**Directions:** Give again, word for word, each line from the top of the listing through the line that holds "(** ** Levels *)".

**Input:**
• • • • •
(* ===== verification/LadderPassFacts.v ===== *)
(** * What the passes of the daemon choose

    The level of a measurement, the dependencies that are worth deleting, and the passes of the dormant stage. *)

From Stdlib Require Import ZArith Lia.
From S2P Require Import Prelude.
From S2P Require Import Bytes.
From S2P Require Import Json.
From S2P Require Import Policy.
From S2P Require Import Oversight.
From S2P Require Import BuildSlots.
From S2P Require Import Programs.
From S2P Require Import Stages.
From S2P Require Import LadderPasses.
From S2P Require Import Ladder.
From S2P Require Import LadderFacts.
From S2P Require Import LadderSafety.
From S2P Require Import LadderLocks.
Open Scope Z_scope.

(** ** Levels *)

Lemma higherLevel_rank a b : RANK (higherLevel a b) = Z.max (RANK a) (RANK b).
Proof. by destruct a, b. Qed.
Lemma add_volume_rank t acc volume : RANK (fst (add_volume t acc volume)) = Z.max (RANK (fst acc)) (RANK (volume_level t (snd volume))).
Proof. destruct acc as [level reasons], volume as [name freeMb]. cbn. destruct (volume_level t freeMb); by destruct level. Qed.

(** The disk level is the highest of the levels of the volumes, each of which is no lower where less is free. *)
Theorem disk_level_highest t disk :
  RANK (fst (diskPressure t disk)) = fold_left (fun l volume => Z.max l (RANK (volume_level t (snd volume)))) disk 0 ∧
  ∀ freeMb freeMb', dt_highMb t >= dt_criticalMb t → freeMb <= freeMb' → RANK (volume_level t freeMb') <= RANK (volume_level t freeMb).
Proof.
  split.
  - unfold diskPressure. change 0 with (RANK (fst (Normal, @nil string))). generalize (Normal, @nil string).
    induction disk as [|volume disk IH]; intros acc; cbn; [done|]. by rewrite IH, add_volume_rank.
  - intros freeMb freeMb' Ht Hle. unfold volume_level.
    repeat match goal with |- context [?a <? ?b] => destruct (Z.ltb_spec a b) end; cbn; lia.
Qed.

(** ** Dependencies *)

Lemma filter_split_perm {A} (f g : A → bool) l : (∀ x, g x = negb (f x)) → List.filter f l ++ List.filter g l ≡ₚ l.
Proof.
  intros Hfg. induction l as [|x l IH]; cbn; [done|]. rewrite Hfg. destruct (f x); cbn; [by rewrite IH|].
  by rewrite <- Permutation_middle, IH.
Qed.
Lemma dependency_parts ranked :
  List.filter (fun d => REAL_BYTES_THRESHOLD <=? private_of d) (List.filter is_known ranked)
  ++ List.filter (fun d => private_of d <? REAL_BYTES_THRESHOLD) (List.filter is_known ranked)
  ++ List.filter (fun d => negb (is_known d)) ranked ≡ₚ ranked.
Proof.
  rewrite app_assoc, filter_split_perm; [by apply filter_split_perm|]. intros d. by rewrite Z.ltb_antisym.
Qed.

Lemma most_first_sorted l : StronglySorted (fun a b => private_of b <= private_of a) (stable_sort (fun a b => private_of b <=? private_of a) l).
Proof.
  assert (StronglySorted (fun a b => (private_of b <=? private_of a) = true) (stable_sort (fun a b => private_of b <=? private_of a) l)) as Hs.
  { apply stable_sort_sorted; [intros x y|intros x y z; lia]. destruct (Z.leb_spec (private_of y) (private_of x)); [by left|right; lia]. }
  induction Hs as [|x l' _ IH Hx]; constructor; [done|]. eapply Forall_impl; [exact Hx|]. intros y. cbn. lia.
Qed.

(** Which dependencies rung 5 takes. Every ranked tree is either taken or kept, once; what is kept is known to hold
    less than the threshold of its own; what is taken and known holds the threshold at least and comes first, most first,
    and trees of unknown size follow in the order their workspaces went idle. The dormant stage keeps those too. *)
Theorem dependencies_selected ranked :
  let '(take, kept) := selectDependencies ranked true in
  let '(take', kept') := selectDependencies ranked false in
  take ++ map fst kept ≡ₚ ranked ∧ take' ++ map fst kept' ≡ₚ ranked ∧
  take = take' ++ List.filter (fun d => negb (is_known d)) ranked ∧
  Forall (fun d => is_known d = true ∧ REAL_BYTES_THRESHOLD <= private_of d) take' ∧
  StronglySorted (fun a b => private_of b <= private_of a) take' ∧
  Forall (fun d => is_known d = true ∧ private_of d < REAL_BYTES_THRESHOLD) (map fst kept).
Proof.
  unfold selectDependencies. set (big := List.filter (fun d => REAL_BYTES_THRESHOLD <=? private_of d) _).
  set (small := List.filter (fun d => private_of d <? REAL_BYTES_THRESHOLD) _).
  set (unknown := List.filter (fun d => negb (is_known d)) ranked).
  assert (∀ f, map fst (map (fun d => (d, f d : units)) small) = small) as Hsmall.
  { intros f. rewrite map_map. apply map_id. }
  assert (map fst (map (fun d => (d, UNKNOWN_KEPT)) unknown) = unknown) as Hunknown by (rewrite map_map; apply map_id).
  cbv zeta. cbn [fst snd]. rewrite ?map_app, Hsmall, Hunknown. pose proof (dependency_parts ranked) as Hparts. fold big small unknown in Hparts.
  split_and!; [| | done| | |].
  - rewrite stable_sort_perm, <- app_assoc, (Permutation_app_comm unknown small). exact Hparts.
  - rewrite stable_sort_perm. exact Hparts.
  - rewrite stable_sort_perm. apply Forall_forall. intros d. unfold big. rewrite list_elem_of_In, !filter_In. intros [[_ Hk] Hp]. split; [done|lia].
  - apply most_first_sorted.
  - apply Forall_forall. intros d. unfold small. rewrite list_elem_of_In, !filter_In. intros [[_ Hk] Hp]. split; [done|lia].
Qed.

(** ** The passes of the dormant stage *)

Section Dormant.
Context `{!NodeDate, !Collation} (days : Z → units) (reading : DeviceReading).

(** In report mode they look and tell; that the dependencies were looked at is noted. *)
Theorem dormant_passes_report config :
  only (@quiet) (runDormantPass days config false reading) ∧
  only (fun B (c : Sys B) => match c with SetDormantChecked _ => True | c => quiet c end) (runDormantDependencies days config false reading).
Proof.
  destruct config as [config|]; [|split; apply keeps_ret]. cbn [runDormantPass runDormantDependencies]. split.
  - unfold only, dormantRestore. keep.
  - assert (∀ A (p : ex Sys A), only (@quiet) p →
      only (fun B (c : Sys B) => match c with SetDormantChecked _ => True | c => quiet c end) p) as Hq.
    { intros A p Hp. apply (only_mono _ _ _ Hp). by intros B []. }
    destruct (_ <=? 0); [apply keeps_ret|]. repeat (apply keeps_bind; [by apply keeps_call|intros ?]).
    case_match; [apply keeps_ret|]. repeat (apply keeps_bind; [by apply keeps_call|intros ?]).
    apply Hq. unfold only, dormant_dependency. keep.
Qed.

(** They take a workspace as the ladder does: under its lock, once it is found idle there. *)
Theorem dormant_pass_takes_idle config act trace r :
  PRESSURE_IDLE_MS <= cg_dormantAfterMs config → ran (runDormantPass days (Some config) act reading) trace r →
  unlocked (observed see_locks trace nothing_watched) ∧
  ∀ before {B} (c : Sys B) b after, trace = before ++ Event c b :: after → lock_safe B c (observed see_locks before nothing_watched).
Proof.
  intros Hms Hran. assert (keeps lock_safe see_locks unlocked (runDormantPass days (Some config) act reading)) as Hk.
  { cbn [runDormantPass]. destruct (_ <=? 0); [apply keeps_ret|]. apply keeps_bind; [apply looks_unlocked; auto with looks|].
    intros candidates. apply keeps_map_each. intros candidate. apply keeps_bind.
    - destruct act; [apply enterDormantStage_locks; by intros ms [= <-]|].
      apply looks_unlocked, reads_quiet. apply keeps_bind; [apply dormantRestore_reads|intros ?; apply keeps_ret].
    - intros result. apply looks_unlocked. unfold only. keep. }
  destruct (wp_ran _ _ _ _ nothing_watched _ _ (Hk nothing_watched (conj eq_refl eq_refl)) Hran) as [Hend Hall].
  split; [by destruct r|]. intros before B c b after Heq. exact (Hall _ _ _ Heq).
Qed.
End Dormant.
• • • • •
**Written solution:**
(* ===== verification/LadderPassFacts.v ===== *)
(** * What the passes of the daemon choose

    The level of a measurement, the dependencies that are worth deleting, and the passes of the dormant stage. *)

From Stdlib Require Import ZArith Lia.
From S2P Require Import Prelude.
From S2P Require Import Bytes.
From S2P Require Import Json.
From S2P Require Import Policy.
From S2P Require Import Oversight.
From S2P Require Import BuildSlots.
From S2P Require Import Programs.
From S2P Require Import Stages.
From S2P Require Import LadderPasses.
From S2P Require Import Ladder.
From S2P Require Import LadderFacts.
From S2P Require Import LadderSafety.
From S2P Require Import LadderLocks.
Open Scope Z_scope.

(** ** Levels *)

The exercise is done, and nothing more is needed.